All these efforts for increased power and freedom demand change: we must change in order to overcome ourselves. Because the will to power is the fundamental drive of all life, and because power evokes change, change is therefore the fundamental characteristic of all life. In the "Dancing Song," we see both wisdom and life portrayed as constantly changing. The only thing that remains constant, as Zarathustra suggests in the "Tomb Song," is the will that motivates this change. Thus, any attempt to see a moral code, or anything else, as permanent, represents to Nietzsche a weakening of vital forces—giving up the drive for self-overcoming. If we are to thrive, we must thrive on change.

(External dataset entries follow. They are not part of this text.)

Lemma wp_release_pages p n k a s E :
  objects s !! p = Some a -> pages_ a <> None -> 0 <= k ->
  (forall k', k <= k' < k + Z.of_nat n -> exists slots, zlookup (entries a) k' = Some (Page slots)) ->
  wp (release_pages p k n) s (fun _ s' => exists es', paged p k (Z.of_nat n) NoPage a s es' s') E.
Proof.
  revert k a s. induction n as [|n IH]; intros k a s Ha Hp Hk Hpages; cbn [release_pages].
  { apply wp_ret. eexists. by apply paged_none. }
  destruct (Hpages k) as [slots He0]; [lia|].
  apply wp_bind. unfold release_page. apply wp_bind. eapply wp_get_object; [done|].
  apply wp_bind. eapply wp_fault_as; [exact He0|]. cbn [is_page]. apply wp_modify.
  eapply wp_mono; [| |eapply IH]; [|by intros|by apply lookup_insert_eq|done|lia|].
  - intros _ s' (es' & Hpg). exists es'. rewrite Nat2Z.inj_succ, <-Z.add_1_r.
    eapply paged_cons; [lia|lia|exact He0|..]; [done|done|]. cbn. by rewrite Z.add_0_r.
  - intros k' Hk'. destruct (Hpages k') as [sl Hsl]; [lia|]. exists sl. rewrite entries_with. unfold zlookup in *.
    destruct (Z.ltb_spec k' 0); [done|]. by rewrite list_lookup_insert_ne by lia.
Qed.

Lemma wp_realloc p a m s (Q : unit -> _ -> Prop) E :
  objects s !! p = Some a -> zlen (entries a) = pageCount_ a -> 0 <= pageCount_ a < 2 ^ 30 ->
  (let n := Z.max (pageCount_ a * 3 / 2 + 1) m in
   Q tt (Memory (<[p := PagedArray (Some (entries a ++ replicate (Z.to_nat (n - pageCount_ a)) NoPage)) (size_ a) n]> (objects s)) (lost s))) ->
  wp (reallocateArrayPageIndex p m) s Q E.
Proof.
  intros Ha Hlen Hc HQ. unfold reallocateArrayPageIndex. apply wp_bind. eapply wp_get_object; [done|]. cbn zeta.
  rewrite (uwrap_small 32 (pageCount_ a * 3)) by lia. rewrite (uwrap_small 32) by (Z.to_euclidean_division_equations; lia).
  set (n := if m >? _ then m else _). cbn zeta in HQ.
  assert (n = Z.max (pageCount_ a * 3 / 2 + 1) m) as Hn by (subst n; destruct (Z.gtb_spec m (pageCount_ a * 3 / 2 + 1)); lia).
  rewrite <-Hn in HQ. assert (pageCount_ a <= n) by (Z.to_euclidean_division_equations; lia). unfold zlen in Hlen.
  rewrite drop_ge, take_ge by lia. replace (Z.to_nat n - length (entries a))%nat with (Z.to_nat (n - pageCount_ a)) by lia.
  apply wp_bind, wp_modify, wp_modify. cbn [objects lost]. by rewrite (Z.add_0_r (lost s) : lost s + held [] = lost s).
Qed.

(** ** Growth *)

(** Pages for [n] items. *)
Definition pages_for (n : Z) : Z := (n + 7) / itemsPerPage.

(** The length of the index when item [i] is asked for, and whether it reaches. *)
Definition new_count (count i : Z) : Z :=
  if i <? count * itemsPerPage then count else Z.max (count * 3 / 2 + 1) ((i + 1) / itemsPerPage).
Definition fits a (i : Z) : bool := i / itemsPerPage <? new_count (pageCount_ a) i.

Lemma next_page_is a : 0 <= size_ a < 2 ^ 31 -> next_page_index a = pages_for (size_ a) * itemsPerPage.
Proof.
  intros Hs. unfold next_page_index, pages_for, itemsPerPage. destruct (Z.eqb_spec (size_ a mod 8) 0); simpl.
  - Z.to_euclidean_division_equations; lia.
  - rewrite (uwrap_small 32 (_ - _)) by (Z.to_euclidean_division_equations; lia).
    rewrite uwrap_small; Z.to_euclidean_division_equations; lia.
Qed.

Lemma item_entry a i x : item a i = Some x -> exists slots, zlookup (entries a) (i / itemsPerPage) = Some (Page slots).
Proof. unfold item, slot_at. destruct (zlookup _ _) as [[|slots]|]; eauto; done. Qed.

Lemma entry_item a i slots :
  full_pages (entries a) -> zlookup (entries a) (i / itemsPerPage) = Some (Page slots) -> is_Some (item a i).
Proof.
  intros Hf Hl. pose proof (Hf _ _ Hl) as Hlen. unfold item, slot_at. rewrite Hl.
  destruct (zlookup_Some slots (i mod itemsPerPage)) as [x Hx]; [|by rewrite Hx].
  rewrite Hlen. unfold itemsPerPage. by apply Z.mod_pos_bound.
Qed.

(** The pages of the items that are there. *)
Lemma holds_page a vs k :
  holds a vs -> 0 <= k < pages_for (zlen vs) -> exists slots, zlookup (entries a) k = Some (Page slots).
Proof.
  intros Hh Hk. unfold pages_for, itemsPerPage in Hk.
  destruct (zlookup_Some vs (k * 8)) as [v Hv]; [Z.to_euclidean_division_equations; lia|].
  apply (h_items _ _ Hh), item_entry in Hv. unfold itemsPerPage in Hv. by rewrite Z.div_mul in Hv.
Qed.

Lemma holds_pages a vs : holds a vs -> pages_for (zlen vs) <= pageCount_ a.
Proof.
  intros Hh. destruct (Z.le_gt_cases (pages_for (zlen vs)) 0); [pose proof (h_count _ _ Hh); lia|].
  destruct (holds_page a vs (pages_for (zlen vs) - 1) Hh) as [slots Hl]; [lia|].
  apply zlookup_bound in Hl. pose proof (h_index _ _ Hh). lia.
Qed.

Lemma not_null a : 0 < zlen (entries a) -> pages_ a <> None.
Proof. unfold entries. by destruct (pages_ a). Qed.
(* ===== verification/SimParam.v ===== *)
(** * SimParam: parameters of a request

    [RequestParam] and [unescape] of [sim_parser.cpp]: the parameters of a
    query string or of a form, and percent-decoding. *)
From stdpp Require Import gmap.
From S2P Require Import Prelude Streams.

(** ** RequestParam

    [std::multimap<std::string, std::string>]: under each key its values in the
    order of insertion. *)
Abbreviation RequestParam := (gmap (list Z) (list (list Z))).

(** [_params.insert(pair)] *)
Definition add_param_pair (key value : list Z) (ps : RequestParam) : RequestParam :=
  <[key := default [] (ps !! key) ++ [value]]> ps.

Definition params_of (ps : RequestParam) (name : list Z) : list (list Z) := default [] (ps !! name).

(** [find] yields the first of the values. *)
Definition get_param (ps : RequestParam) (name : list Z) : list Z := default [] (head (params_of ps name)).

Definition get_params (ps : RequestParam) (name : list Z) (params : list (list Z)) : list (list Z) :=
  params ++ params_of ps name.

(** The loop over one [key=value]. *)
Fixpoint key_value_loop (fuel : nat) (s : istream) (ps : RequestParam) : RequestParam + fault :=
  match fuel with
  | O => inr OutOfFuel
  | S fuel' =>
      if good s then
        let '(key, s) := getline (chr "=") [] s in
        let '(value, s) := getline (chr "=") [] s in
        key_value_loop fuel' s (add_param_pair key value ps)
      else inl ps
  end.

(** The loop over the [&]-separated parts. *)
Fixpoint query_loop (fuel : nat) (s : istream) (ps : RequestParam) : RequestParam + fault :=
  match fuel with
  | O => inr OutOfFuel
  | S fuel' =>
      if good s then
        let '(key_value, s) := getline (chr "&") [] s in
        match key_value_loop (S (S (length key_value))) (stream_of key_value) ps with
        | inl ps' => query_loop fuel' s ps'
        | inr f => inr f
        end
      else inl ps
  end.

Definition parse_query_url (query_url : list Z) (ps : RequestParam) : RequestParam + fault :=
  query_loop (S (S (length query_url))) (stream_of query_url) ps.

(** ** unescape *)

Definition ishex (c : Z) : bool :=
  ((chr "a" <=? c) && (c <=? chr "f")) || ((chr "A" <=? c) && (c <=? chr "F"))
  || ((chr "0" <=? c) && (c <=? chr "9")).

(** [strtol] of one hexadecimal digit. *)
Definition hex_digit (c : Z) : Z :=
  if c <=? chr "9" then c - chr "0"
  else if c <=? chr "F" then c - chr "A" + 10
  else c - chr "a" + 10.

(** [param[size]] is the terminating NUL, which is no hexadecimal digit: near the
    end the percent sign stands for itself. *)
Fixpoint unescape (param : list Z) : list Z :=
  match param with
  | [] => []
  | c :: r =>
      match r with
      | a :: b :: r' =>
          if (c =? chr "%") && ishex a && ishex b then (hex_digit a * 16 + hex_digit b) :: unescape r'
          else (if c =? chr "+" then chr " " else c) :: unescape r
      | _ => (if c =? chr "+" then chr " " else c) :: unescape r
      end
  end.

(** ** What the loops insert *)

(** The pieces of [key=value] in pairs; a missing value is empty. *)
Fixpoint pair_up (ps : list (list Z)) : list (list Z * list Z) :=
  match ps with
  | k :: v :: r => (k, v) :: pair_up r
  | [k] => [(k, [])]
  | [] => []
  end.

Definition query_pairs (q : list Z) : list (list Z * list Z) :=
  split (chr "&") q ≫= fun kv => pair_up (split (chr "=") kv).

Definition add_pairs (kvs : list (list Z * list Z)) (ps : RequestParam) : RequestParam :=
  fold_left (fun ps kv => add_param_pair kv.1 kv.2 ps) kvs ps.

Lemma params_of_add k v ps n :
  params_of (add_param_pair k v ps) n = params_of ps n ++ (if decide (n = k) then [v] else []).
Proof.
  unfold params_of, add_param_pair. case_decide as Hn.
  - subst. by rewrite lookup_insert_eq.
  - by rewrite lookup_insert_ne, app_nil_r.
Qed.

(** The values found under a name are those of the pairs, in order. *)
Lemma params_of_add_pairs kvs ps n :
  params_of (add_pairs kvs ps) n = params_of ps n ++ (filter (fun kv => kv.1 = n) kvs).*2.
Proof.
  unfold add_pairs. revert ps. induction kvs as [|[k v] kvs IH]; intros ps; simpl.
  - by rewrite app_nil_r.
  - rewrite IH, params_of_add, filter_cons, <-app_assoc. simpl.
    destruct (decide (n = k)) as [->|].
    + by rewrite decide_True.
    + by rewrite decide_False by congruence.
Qed.

Lemma key_value_loop_pairs fuel : forall s ps,
  good s = true -> (S (length (is_rest s)) < fuel)%nat ->
  key_value_loop fuel s ps = inl (add_pairs (pair_up (split (chr "=") (is_rest s))) ps).
Proof.
  induction fuel as [|fuel IH]; intros s ps Hg Hf; [lia|]. cbn [key_value_loop]. rewrite Hg.
  pose proof (getline_good (chr "=") [] s Hg) as H1. destruct (getline (chr "=") [] s) as [k s1].
  destruct H1 as (ps1 & -> & [[-> Hg1]|(-> & Hg1 & Hl1)]).
  - unfold getline. rewrite Hg1. cbn [pair_up]. destruct fuel; [lia|]. cbn [key_value_loop].
    unfold good. cbn [is_eof is_fail negb]. by rewrite andb_false_r.
  - pose proof (getline_good (chr "=") [] s1 Hg1) as H2. destruct (getline (chr "=") [] s1) as [v s2].
    destruct H2 as (ps2 & -> & [[-> Hg2]|(-> & Hg2 & Hl2)]); cbn [pair_up].
    + destruct fuel; [lia|]. cbn [key_value_loop]. by rewrite Hg2.
    + rewrite IH by (done || lia). done.
Qed.

Lemma query_loop_pairs fuel : forall s ps,
  good s = true -> (S (length (is_rest s)) < fuel)%nat ->
  query_loop fuel s ps = inl (add_pairs (split (chr "&") (is_rest s) ≫= fun kv => pair_up (split (chr "=") kv)) ps).
Proof.
  induction fuel as [|fuel IH]; intros s ps Hg Hf; [lia|]. cbn [query_loop]. rewrite Hg.
  pose proof (getline_good (chr "&") [] s Hg) as H1. destruct (getline (chr "&") [] s) as [kv s1].
  rewrite key_value_loop_pairs by (done || simpl; lia). cbn [is_rest stream_of].
  destruct H1 as (ps1 & -> & [[-> Hg1]|(-> & Hg1 & Hl1)]).
  - destruct fuel; [lia|]. cbn [query_loop]. rewrite Hg1. cbn [mbind list_bind]. by rewrite app_nil_r.
  - rewrite IH by (done || lia). cbn [mbind list_bind]. unfold add_pairs. by rewrite fold_left_app.
Qed.

Lemma parse_query_url_pairs q ps : parse_query_url q ps = inl (add_pairs (query_pairs q) ps).
Proof. unfold parse_query_url. by rewrite query_loop_pairs by (done || simpl; lia). Qed.

(** ** Percent-encoding, the inverse of [unescape] *)

Definition hex_char (v : Z) : Z := if v <? 10 then v + chr "0" else v - 10 + chr "A".

Definition plain (c : Z) : bool := negb ((c =? chr "%") || (c =? chr "+")).

(** An encoder may leave any character but the percent and plus signs as it is
    and may write a space as a plus sign. *)
Inductive escaped : list Z -> list Z -> Prop :=
  | esc_nil : escaped [] []
  | esc_plain c l e : plain c = true -> escaped l e -> escaped (c :: l) (c :: e)
  | esc_space l e : escaped l e -> escaped (chr " " :: l) (chr "+" :: e)
  | esc_hex c l e : is_byte c -> escaped l e ->
      escaped (c :: l) (chr "%" :: hex_char (c / 16) :: hex_char (c mod 16) :: e).

Lemma hex_char_digit v : 0 <= v < 16 -> ishex (hex_char v) = true /\ hex_digit (hex_char v) = v.
Proof.
  intros Hv. unfold hex_char, ishex, hex_digit. destruct (Z.ltb_spec v 10).
  - split; [|by rewrite (proj2 (Z.leb_le _ _)) by lia; lia].
    rewrite !orb_true_iff, !andb_true_iff, !Z.leb_le. lia.
  - split; [rewrite !orb_true_iff, !andb_true_iff, !Z.leb_le; lia|].
    rewrite (proj2 (Z.leb_gt _ _)), (proj2 (Z.leb_le _ _)) by lia. lia.
Qed.

Lemma unescape_cons_other c r : (c =? chr "%") = false ->
  unescape (c :: r) = (if c =? chr "+" then chr " " else c) :: unescape r.
Proof. intros Hc. cbn [unescape]. rewrite Hc. by destruct r as [|a [|b r']]. Qed.

(** ** The properties *)

(** Query strings: parsing always succeeds and inserts, in order, exactly the
    key and value pairs of the parts between ampersands; so the values found
    under a name are the earlier ones followed by those of the query. *)
Theorem parse_query_pairs q ps :
  exists ps', parse_query_url q ps = inl ps' /\
    forall n, params_of ps' n = params_of ps n ++ (filter (fun kv => kv.1 = n) (query_pairs q)).*2.
Proof.
  rewrite parse_query_url_pairs. eexists. split; [reflexivity|]. intros n. apply params_of_add_pairs.
Qed.

Definition pair_text (kv : list Z * list Z) : list Z := kv.1 ++ [chr "="] ++ kv.2.
Definition query_text (kvs : list (list Z * list Z)) : list Z := join (chr "&") (pair_text <$> kvs).
Definition pair_ok (kv : list Z * list Z) : Prop :=
  (chr "&" ∉ kv.1) /\ (chr "=" ∉ kv.1) /\ (chr "&" ∉ kv.2) /\ (chr "=" ∉ kv.2).

Lemma split_pair kv : pair_ok kv -> split (chr "=") (pair_text kv) = [kv.1; kv.2].
Proof. intros (_ & H2 & _ & H4). apply (split_join (chr "=") [kv.1; kv.2]); [done|]. by repeat constructor. Qed.

Lemma query_pairs_text kvs : kvs <> [] -> Forall pair_ok kvs -> query_pairs (query_text kvs) = kvs.
Proof.
  intros Hne Hok. unfold query_pairs, query_text. rewrite split_join.
  - clear Hne. induction Hok as [|[k v] kvs Hkv Hok IH]; [done|].
    cbn [fmap list_fmap mbind list_bind] in *. by rewrite IH, split_pair.
  - by destruct kvs.
  - apply Forall_fmap. eapply Forall_impl; [exact Hok|].
    intros [k v] (H1 & _ & H3 & _). unfold pair_text. cbn [compose fst snd] in *.
    rewrite !not_elem_of_app. repeat split; [done| |done]. by apply not_elem_of_cons; split; [|apply not_elem_of_nil].
Qed.

(** C24. Round trip of query strings: pairs whose keys and values contain neither
    ampersands nor equal signs, written as a query string, are all found again
    under their keys, in order, and the first one is what [get_param] yields. *)
Theorem query_roundtrip kvs :
  kvs <> [] -> Forall pair_ok kvs ->
  exists ps, parse_query_url (query_text kvs) ∅ = inl ps /\
    (forall n, get_params ps n [] = (filter (fun kv => kv.1 = n) kvs).*2) /\
    (forall n v, head (filter (fun kv => kv.1 = n) kvs) = Some (n, v) -> get_param ps n = v).
Proof.
  intros Hne Hok. rewrite parse_query_url_pairs, query_pairs_text by done.
  eexists. split; [reflexivity|]. unfold get_params, get_param.
  split; intros n; rewrite params_of_add_pairs; [done|]. intros v Hv.
  unfold params_of. rewrite lookup_empty. cbn [default app].
  by destruct (filter _ kvs) as [|kv l]; simplify_eq/=.
Qed.

(** Percent-decoding undoes percent-encoding, whichever characters the
    encoder chose to escape. *)
Theorem unescape_escaped l e : escaped l e -> unescape e = l.
Proof.
  induction 1 as [|c l e Hc He IH|l e He IH|c l e Hc He IH]; [done| | |].
  - unfold plain in Hc. apply negb_true_iff, orb_false_iff in Hc as [H1 H2].
    by rewrite unescape_cons_other, H2, IH.
  - by rewrite unescape_cons_other, IH.
  - cbn [unescape]. rewrite IH.
    destruct (hex_char_digit (c / 16)) as [-> ->].
    { unfold is_byte in Hc. split; [apply Z.div_pos; lia|apply Z.div_lt_upper_bound; lia]. }
    destruct (hex_char_digit (c mod 16)) as [-> ->]; [apply Z.mod_pos_bound; lia|].
    cbn [andb Z.eqb]. simpl. f_equal. pose proof (Z.div_mod c 16). lia.
Qed.

Definition sample_query : list (list Z * list Z) :=
  [(bytes "name", bytes "tom"); (bytes "age", bytes "1"); (bytes "age", bytes "2")].

Lemma query_roundtrip_witness :
  query_text sample_query = bytes "name=tom&age=1&age=2" /\
  exists ps, parse_query_url (query_text sample_query) ∅ = inl ps /\
    (forall n, get_params ps n [] = (filter (fun kv => kv.1 = n) sample_query).*2) /\
    (forall n v, head (filter (fun kv => kv.1 = n) sample_query) = Some (n, v) -> get_param ps n = v).
Proof.
  split; [reflexivity|]. apply (query_roundtrip sample_query); [done|].
  unfold pair_ok. decide_now.
Defined.

Lemma unescape_escaped_witness : unescape (bytes "a%26b+c%2B") = bytes "a&b c+".
Proof.
  apply (unescape_escaped (bytes "a&b c+")).
  apply esc_plain; [done|]. apply (esc_hex 38); [done|]. apply esc_plain; [done|].
  apply esc_space. apply esc_plain; [done|]. apply (esc_hex 43); [done|]. apply esc_nil.
Defined.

In "On the Land of Education" we begin to witness what will be a series of attacks on the world of Nietzsche's contemporaries, focusing primarily on his contemporaries' nihilism. The scientific skepticism that precipitated the death of God has created no new values or goals, according to Nietzsche. As a result, modern life is empty, directionless, and devoid of will. Scholars seek only an "immaculate perception" of the truth, looking to dig up knowledge without any particular goal in mind. Poets, too, craft only pretty words that invariably are founded in older moral codes that they have not yet outgrown. In the Christian world, self-overcoming was practiced with the goal of pleasing God and going to heaven. Nietzsche thinks that these goals are now absent, and that there seems to be little to replace them. Nietzsche chillingly foresees that if we put our wills into nationalistic ideals, we will unleash wars of horrific magnitude. The "great events" in this world are not so obvious and imposing as the nation-state. He has Zarathustra propose the overman as the new goal instead. Both scholars and poets could conceivably aim for such a goal, but those at present are mostly aimless.